Even as its status as the vanguard of the streaming revolution has taken a hit in recent years, Netflix still boasts enough movies ranging from highly watchable to must-see that it’d take a busy person in a non-quarantine situation years to get through them all. Of course, there’s a lot of catalog-padding crud on there, too. To help you avoid the endless scroll, we’ve assembled this list sorting the great from the gunk. Whether you’re in the mood for a romcom, a historical epic, a thought-provoking doc or a bonkers Bollywood blockbuster, you’re bound to find something that’ll entertain you tonight – and if you don’t, well, you might just be a hopeless case. Sorry.

Recommended:

💻 The 40 best Netflix original series to binge
👪 The best family movies on Netflix for all ages
😬 The 20 best thriller movies on Netflix

Best movies on Netflix

  • Film
  • Comedy

Director: Richard Linklater

Cast: Glen Powell, Adria Ajona, Austin Amelio

Richard Linklater’s most purely entertaining film since School of Rock stars Glen Powell as a nerdy college professor who discovers an oddly specific hidden talent: impersonating hitmen in undercover police stings.
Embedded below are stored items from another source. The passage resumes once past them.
Lemma parse_members_text (ps : list (string * value)) :
  Forall (fun kv => reads_back (snd kv)) ps ->
  forallb (fun kv => is_json_value (snd kv)) ps = true -> ps <> [] ->
  forall fuel rest,
    sum_weight_props ps <= fuel ->
    parse_members fuel (join "," (members ps) ++ String "}" rest)
    = Ok (ps, rest).
Proof.
  induction ps as [|[k e] ps IH]; intros HF Hj Hne fuel rest Hfuel;
    [congruence|].
  inversion HF as [|? ? He Hl]; subst. simpl in He.
  simpl in Hj. apply andb_prop in Hj as [Hje Hjl].
  destruct (He Hje) as (t & Ht & _ & _ & Hparse).
  rewrite (members_cons _ _ _ _ Ht), join_cons_append, !append_assoc.
  destruct fuel as [|fuel]; [simpl in Hfuel; lia|]. simpl in Hfuel.
  change (":" ++ ?x) with (String ":" x).
  rewrite parse_members_step.
  destruct ps as [|[k' e'] ps'].
  - simpl members. cbv iota.
    rewrite Hparse by (reflexivity || lia). reflexivity.
  - inversion Hl as [|? ? He' _]; subst. simpl in He', Hjl.
    pose proof Hjl as Hjl'. apply andb_prop in Hjl' as [Hje' _].
    destruct (He' Hje') as (t' & Ht' & _).
    rewrite (members_cons _ _ _ _ Ht') in *. cbv iota.
    set (tail := join "," ((QuoteJSONString k' ++ ":" ++ t') :: members ps')
                 ++ String "}" rest) in *.
    change ("," ++ tail) with (String "," tail).
    rewrite Hparse by (reflexivity || lia).
    cbn [and_then fst snd].
    change (skip_ws (String "," tail)) with (String "," tail).
    cbv iota beta. change (N_of_ascii "," =? 44)%N with true. cbv iota.
    unfold tail.
    rewrite (IH Hl Hjl); [reflexivity | congruence | lia].
Qed.

Lemma sum_weight_items (l : list value) :
  Forall reads_back l -> forallb is_json_value l = true -> l <> [] ->
  sum_weight l <= String.length (join "," (items l)) + 1.
Proof.
  induction l as [|e l IH]; intros HF Hj Hne; [congruence|].
  inversion HF as [|? ? He Hl]; subst.
  simpl in Hj. apply andb_prop in Hj as [Hje Hjl].
  destruct (He Hje) as (t & Ht & Hlen & _).
  change (items (e :: l)) with (text_or_null e :: items l).
  unfold text_or_null at 1. rewrite Ht.
  rewrite <- (append_nil_r (join _ _)), join_cons_append.
  destruct l as [|e' l'].
  - simpl. rewrite append_nil_r. lia.
  - assert (e' :: l' <> []) as Hne' by congruence.
    specialize (IH Hl Hjl Hne').
    change (items (e' :: l')) with (text_or_null e' :: items l') in *.
    cbv iota. rewrite append_nil_r, !length_append.
    change (sum_weight (e :: e' :: l'))
      with (S (weight e + sum_weight (e' :: l'))).
    change (String.length ",") with 1. lia.
Qed.

Lemma sum_weight_members (ps : list (string * value)) :
  Forall (fun kv => reads_back (snd kv)) ps ->
  forallb (fun kv => is_json_value (snd kv)) ps = true -> ps <> [] ->
  sum_weight_props ps <= String.length (join "," (members ps)) + 1.
Proof.
  induction ps as [|[k e] ps IH]; intros HF Hj Hne; [congruence|].
  inversion HF as [|? ? He Hl]; subst. simpl in He.
  simpl in Hj. apply andb_prop in Hj as [Hje Hjl].
  destruct (He Hje) as (t & Ht & Hlen & _).
  rewrite (members_cons _ _ _ _ Ht).
  rewrite <- (append_nil_r (join _ _)), join_cons_append.
  destruct ps as [|[k' e'] ps'].
  - simpl members. cbv iota. rewrite append_nil_r, !length_append.
    simpl. lia.
  - assert ((k', e') :: ps' <> []) as Hne' by congruence.
    specialize (IH Hl Hjl Hne').
    inversion Hl as [|? ? He' _]; subst. simpl in He', Hjl.
    pose proof Hjl as Hjl'. apply andb_prop in Hjl' as [Hje' _].
    destruct (He' Hje') as (t' & Ht' & _).
    rewrite (members_cons _ _ _ _ Ht') in *. cbv iota.
    rewrite append_nil_r, !length_append.
    change (sum_weight_props ((k, e) :: (k', e') :: ps'))
      with (S (weight e + sum_weight_props ((k', e') :: ps'))).
    change (String.length ",") with 1. lia.
Qed.

Lemma peek_not_bracket {A : Type} (s : string) (a : string -> A) (b z : A) :
  starts_value s = true ->
  match skip_ws s with
  | String c r => if (N_of_ascii c =? 93)%N then a r else b
  | "" => z
  end = b.
Proof.
  intros H. rewrite (skip_ws_starts_value _ H).
  destruct s as [|c r]; [discriminate|]. simpl in H.
  destruct (N_of_ascii c =? 93)%N; [|reflexivity].
  rewrite andb_false_r in H. discriminate.
Qed.

Lemma peek_not_brace {A : Type} (s : string) (a : string -> A) (b z : A) :
  starts_value s = true ->
  match skip_ws s with
  | String c r => if (N_of_ascii c =? 125)%N then a r else b
  | "" => z
  end = b.
Proof.
  intros H. rewrite (skip_ws_starts_value _ H).
  destruct s as [|c r]; [discriminate|]. simpl in H.
  destruct (N_of_ascii c =? 125)%N; [|reflexivity].
  rewrite andb_false_r in H. discriminate.
Qed.

Lemma number_text_head (i : safe_integer) (rest : string) :
  1 <= String.length (Number_toString (SafeInt i)) /\
  starts_value (Number_toString (SafeInt i) ++ rest) = true /\
  number_head (Number_toString (SafeInt i) ++ rest) = true.
Proof.
  assert (H : forall n,
             1 <= String.length (decimal n) /\
             starts_value (decimal n ++ rest) = true /\
             number_head (decimal n ++ rest) = true).
  { intros n. destruct (decimal_head n) as (c & t & d & Hc & Hd).
    rewrite Hc. destruct (digit_head _ _ Hd) as [_ Hstart].
    repeat split.
    - simpl. lia.
    - exact Hstart.
    - simpl. unfold is_digit. rewrite Hd. apply orb_true_r. }
  unfold Number_toString. destruct (integer i) as [|p|p].
  - apply (H 0%N).
  - apply (H (Npos p)).
  - repeat split. simpl. lia.
Qed.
Powell finally gets a lead role worthy of his dimpled charm, and he turns in a virtuoso comic performance. The plot hinges on his affair with a gorgeous mark (Ajona), but if the movie was nothing but Powell donning different disguises and entrapping suspects, it’d still be one of Netflix’s best comedies. 

  • Film
  • Action and adventure

Director: Edward Berger

Cast: Felix Kammerer, Albrecht Schuch, Aaron Hilmer

Save the ‘dad movie’ snark: this is a brutal war film, epic in scale yet terrifyingly intimate. Based, of course, on Erich Maria Remarque’s 1929 novel, it follows a patriotic young German soldier named Paul (Kammerer) into World War I and watches as the hell of trench warfare snuffs the light from his eyes. Maybe it’s quite not as unshakably nightmarish as, say, 1985’s Come and See, but for a Netflix-distributed, Oscar- and BAFTA-winning prestige picture, it comes unnervingly close.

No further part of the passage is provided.